• **Action item**: Pick every line from the data that holds the word "octets".

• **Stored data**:
____________

(** Blocks in order, the last one with the request to go on. *)
Fixpoint sendAll (pid : Z) (bs : list Block) : M Net unit :=
  match bs with
  | [] => mret tt
  | b :: bs' =>
    ok ← send pid (SigBlkMsg (Some b) (match bs' with [] => true | _ => false end));
    if negb ok then mret tt else sendAll pid bs'
  end.

(** The walk back along a branch.  The ids that it collects are slices of one and the
    same variable, so in the end each of them is the last id of the walk: the result is
    how many there are, and that id. *)
Fixpoint walkIds (stopAt : option BlockID) (limited : bool) (n : nat) (count : nat) (blkId : BlockID) : M Net (option (nat * BlockID)) :=
  let count := S count in
  match n with
  | O => mret (Some (count, blkId))
  | S n' =>
    if bool_decide (stopAt = Some blkId) then mret (Some (count, blkId))
    else
      g ← limit BlockQuery 1 false;
      if limited && (g =? 0) then mret (Some (count, blkId))
      else
        r ← ask (sabft_FetchBlock malicious blkId db l);
        match r with
        | None => mret None
        | Some b => walkIds stopAt limited n' count (Previous b)
        end
  end.

Definition sendFormerIds (pid : Z) (r : option (nat * BlockID)) : M Net unit :=
  match r with
  | None => clear pid
  | Some (count, blkId) => send_ pid (IdMsg detect_former_ids (replicate count (idBytes blkId)))
  end.

(** Whether an id is on the main branch; an error counts as no. *)
Definition onMain (id : BlockID) : M Net bool :=
  _ ← limit BlockQuery 1 false;
  r ← ask (IsOnMainBranch id db l);
  mret (default false r).

Definition FetchOutOfRangeHandle (pid : Z) (startId targetId : octets) : M Net unit :=
  withPeer pid (λ _,
    let startID := idOfBytes startId in let targetID := idOfBytes targetId in
    if BlockNum targetID <=? BlockNum startID then clear pid
    else
      ret1 ← onMain startID;
      ret2 ← onMain targetID;
      if ret1 && ret2 then
        let endNum := BlockNum targetID in
        r ← collectBlocks (S (Z.to_nat (endNum - BlockNum startID + 1))) endNum (BlockNum startID) [];
        match r with
        | None => clear pid
        | Some [] => clear pid
        | Some blockList => sendAll pid blockList
        end
      else
        r ← walkIds (Some startID) false (Z.to_nat (BATCH_LENGTH - 1)) 0 targetID;
        sendFormerIds pid r).

Definition DetectFormerIdsHandle (pid : Z) (endId : octets) : M Net unit :=
  withPeer pid (λ _,
    r ← walkIds None true (Z.to_nat (BATCH_LENGTH - 1)) 0 (idOfBytes endId);
    sendFormerIds pid r).

(** The walk of [RequestBlockBatchHandle], the newest block first. *)
Fixpoint walkBlocks (fuel : nat) (startID blkId : BlockID) (acc : list Block) : M Net (option (list Block)) :=
  match fuel with
  | O => panic "fuel"
  | S fuel' =>
    if bool_decide (blkId = startID) then mret (Some acc)
    else
      g ← limit BlockQuery 1 false;
      if g =? 0 then mret (Some acc)
      else
        r ← ask (sabft_FetchBlock malicious blkId db l);
        match r with
        | None => mret None
        | Some b => walkBlocks fuel' startID (Previous b) (acc ++ [b])
        end
  end.

(** Enough for every block that a node can have. *)
Definition batchFuel : nat := Z.to_nat (st_size l + 2 * defaultSize + 8).

(** [bs] has the oldest block first; the newest one goes with the request to go on. *)
Fixpoint sendLimited (pid : Z) (bs : list Block) : M Net unit :=
  match bs with
  | [] => mret tt
  | b :: bs' =>
    granted ← blobGranted b;
    if negb granted then mret tt
    else
      ok ← send pid (SigBlkMsg (Some b) (match bs' with [] => true | _ => false end));
      if negb ok then mret tt else sendLimited pid bs'
  end.

Definition RequestBlockBatchHandle (pid : Z) (startId endId : octets) : M Net unit :=
  withPeer pid (λ _,
    let startID := idOfBytes startId in let endID := idOfBytes endId in
    if BATCH_LENGTH <? wrap64 (BlockNum endID - BlockNum startID) then clear pid
    else
      r ← walkBlocks batchFuel startID endID [];
      match r with
      | None => clear pid
      | Some [] => clear pid
      | Some bs => sendLimited pid (reverse bs)
      end).

Definition ClearOutOfRangeStateHandle (pid : Z) : M Net unit :=
  withPeer pid (λ _, modify (modPeer pid (setKeyPoints []))).

(** * Commits *)

Fixpoint sendCommits (fuel : nat) (pid : Z) (startNum endNum : Z) : M Net unit :=
  match fuel with
  | O => panic "fuel"
  | S fuel' =>
    if endNum <=? startNum then mret tt
    else
      g ← limit CheckpointQuery 1 false;
      if g =? 0 then mret tt
      else
        match GetNext startNum cp with
        | None => mret tt
        | Some c =>
          ok ← send pid (ConsMsg c false);
          if negb ok then mret tt else sendCommits fuel' pid (BlockNum (ProposedData c)) endNum
        end
  end.

Definition RequestCheckpointBatchHandle (pid : Z) (startNum endNum : Z) : M Net unit :=
  whileBusyCP pid (
    let endNum := if MAX_BLOCK_COUNT <? wrap64 (endNum - startNum) then wrap64 (startNum + MAX_BLOCK_COUNT) else endNum in
    sendCommits (Z.to_nat (MAX_BLOCK_COUNT + 2)) pid startNum endNum).

(** * What the engine asks the network for *)

(** The first peer, in the order of the walk, that has been seen above a number, or else
    the first one.  The sends are goroutines of their own. *)
Definition choose (order : gmap Z Peer → list (Z * Peer)) (num : Z) (n : Net) : option Z :=
  match list_find (λ kp, num < lastSeenBlkNum kp.2) (order (peers n)) with
  | Some (_, kp) => Some kp.1
  | None => (λ kp, kp.1) <$> hd_error (order (peers n))
  end.

Definition askPeer (order : gmap Z Peer → list (Z * Peer)) (num : Z) (m : Msg) : M Net unit :=
  n ← get;
  match choose order num n with Some pid => send_ pid m | None => mret tt end.

Definition TriggerSync (order : gmap Z Peer → list (Z * Peer)) (headId : BlockID) : M Net unit :=
  askPeer order (BlockNum headId) (ReqIdMsg (idBytes headId)).
Definition FetchUnlinkedBlock (order : gmap Z Peer → list (Z * Peer)) (prevId : BlockID) : M Net unit :=
  askPeer order (BlockNum prevId) (IdMsg request_sigblk_by_id [idBytes prevId]).
Definition RequestCheckpoint (order : gmap Z Peer → list (Z * Peer)) (startNum endNum : Z) : M Net unit :=
  askPeer order endNum (RequestCheckpointBatch startNum endNum).

Definition FetchMissingBlock (order : gmap Z Peer → list (Z * Peer)) (localHeadID targetID : BlockID) : M Net unit :=
  if BlockNum targetID <=? BlockNum localHeadID then mret tt
  else
    n ← get;
    match list_find (λ kp, KeyPointIDList kp.2 = [] ∧ BlockNum targetID ≤ lastSeenBlkNum kp.2) (order (peers n)) with
    | None => mret tt
    | Some (_, kp) =>
      modify (modPeer kp.1 (setKeyPoints [idBytes targetID])) ≫= λ _,
      send_ kp.1 (RequestOutOfRangeIds (idBytes localHeadID) (idBytes targetID))
    end.

(** * The router *)

(** The handler of a message ([p2p/message/utils/msg_router.go]); the two goroutines that a
    block starts run one after the other here.  Consensus messages go to the engine and
    have no handler in this model. *)
Definition handle (order : gmap BlockID Block → list (BlockID * Block)) (pid : Z) (m : Msg) : option (M Net unit) :=
  match m with
  | IdMsg msgtype value => Some (IdMsgHandle pid msgtype value)
  | ReqIdMsg headBlockId => Some (ReqIdHandle pid headBlockId)
  | SigBlkMsg sigBlk needTriggerFetch => Some (
      receiveBlock pid sigBlk ≫= λ _,
      match sigBlk with
      | None => mret tt
      | Some b => withPeer pid (λ _, blockHandle order ≫= λ _, maybeTriggerFetch pid b needTriggerFetch)
      end)
  | RequestCheckpointBatch start end_ => Some (RequestCheckpointBatchHandle pid start end_)
  | RequestOutOfRangeIds startId targetId => Some (FetchOutOfRangeHandle pid startId targetId)
  | RequestBlockBatch startId endId => Some (RequestBlockBatchHandle pid startId endId)
  | DetectFormerIds endId => Some (DetectFormerIdsHandle pid endId)
  | ClearOutOfRangeState => Some (ClearOutOfRangeStateHandle pid)
  | ConsMsg _ _ => None
  end.
End Node.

____________

• **Expected answer**:
Definition FetchOutOfRangeHandle (pid : Z) (startId targetId : octets) : M Net unit :=
Definition DetectFormerIdsHandle (pid : Z) (endId : octets) : M Net unit :=
Definition RequestBlockBatchHandle (pid : Z) (startId endId : octets) : M Net unit :=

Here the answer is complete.